Halting a Pipeline in its Tracks
The Trans Mountain pipeline expansion project was introduced to triple capacity to carry tar sands oil to the Pacific coast. It is a potentially disastrous project that threatens wildlife, environment and Tribal nations.
The pipeline expansion increases the risk of an oil spill in a critical killer whale habitat, posing a catastrophic threat to marine species and ecology. Further, more than 8 million people—including 29 tribes and First nations—would be seriously impacted by an expanded pipeline.
Despite the public health and environmental risks, the Canadian government bought the pipeline from oil giant Kinder Morgan in May 2018 in an attempt to guarantee its construction.
However, this destructive pipeline’s construction is far from guaranteed.
A Canadian federal appeals court dealt a massive blow to this pipeline, putting the project in legal jeopardy. The court ruled that the consultation with Indigenous peoples and environmental review was inadequate, nullifying the project’s license and sending the project back to the drawing board.
Organizations like Friends of the Earth US—and our international partners at Friends of the Earth Canada—called attention to this project’s dangerous consequences since it was first announced. We worked with Friends of the Earth Canada and coalition partners to lift news of this pipeline up and highlight the massive public health and environmental threats this pipeline would bring about.

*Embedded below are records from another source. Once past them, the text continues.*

Definition isCacheableWithDefault (p : parsedResponse) (neg : option StatusTTLPolicy)
    (defaultTTL : Duration) : bool :=
  if isCacheable p neg then true
  else if defaultTTL <=? 0 then false
  else if isCacheBlocked (p_status p) (p_respCC p) (p_hasCDN p) (p_reqHeader p) (p_respHeader p)
  then false
  else isHeuristicStatus (p_status p).

(** ** Freshness lifetimes (directives.go): the lifetime and whether it is
    explicit. [clock] is the reading of [time.Now]. *)

Definition FreshnessLifetime (respCC : Directives) (getHdr : bytes -> bytes) : Duration * bool :=
  let cdnCC := getHdr Hdr.CDNCacheControl in
  if negb (beq cdnCC []) then
    let cdnD := ParseCacheControl cdnCC in
    if MaxAgeSet cdnD then (MaxAge cdnD, true)
    else if NoStore cdnD || Private cdnD then (0, true)
    else (0, true)
  else if SMaxAgeSet respCC then (SMaxAge respCC, true)
  else if MaxAgeSet respCC then (MaxAge respCC, true)
  else
    let exp := getHdr Hdr.Expires in
    if negb (beq exp []) then
      let expTime := parseHTTPDate local exp in
      if is_zero expTime then (0, false)
      else
        let dateTime := parseHTTPDate local (getHdr Hdr.Date) in
        if is_zero dateTime then (0, false) else (t_sub expTime dateTime, true)
    else (0, false).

The Canadian court’s decision is a victory for people and the planet—yet it may not be the end of the project.
Canadian Prime Minister Justin Trudeau has already responded to the decision, saying he is looking at all options to get Trans Mountain back on track. He is even considering appealing the court ruling—showing just how adamant he is about this pet project.
This isn’t the first rut in the road for this pipeline, but it may be one of the biggest yet. We must keep up the pressure to ensure the Trans Mountain project remains a pipe dream, and not a reality.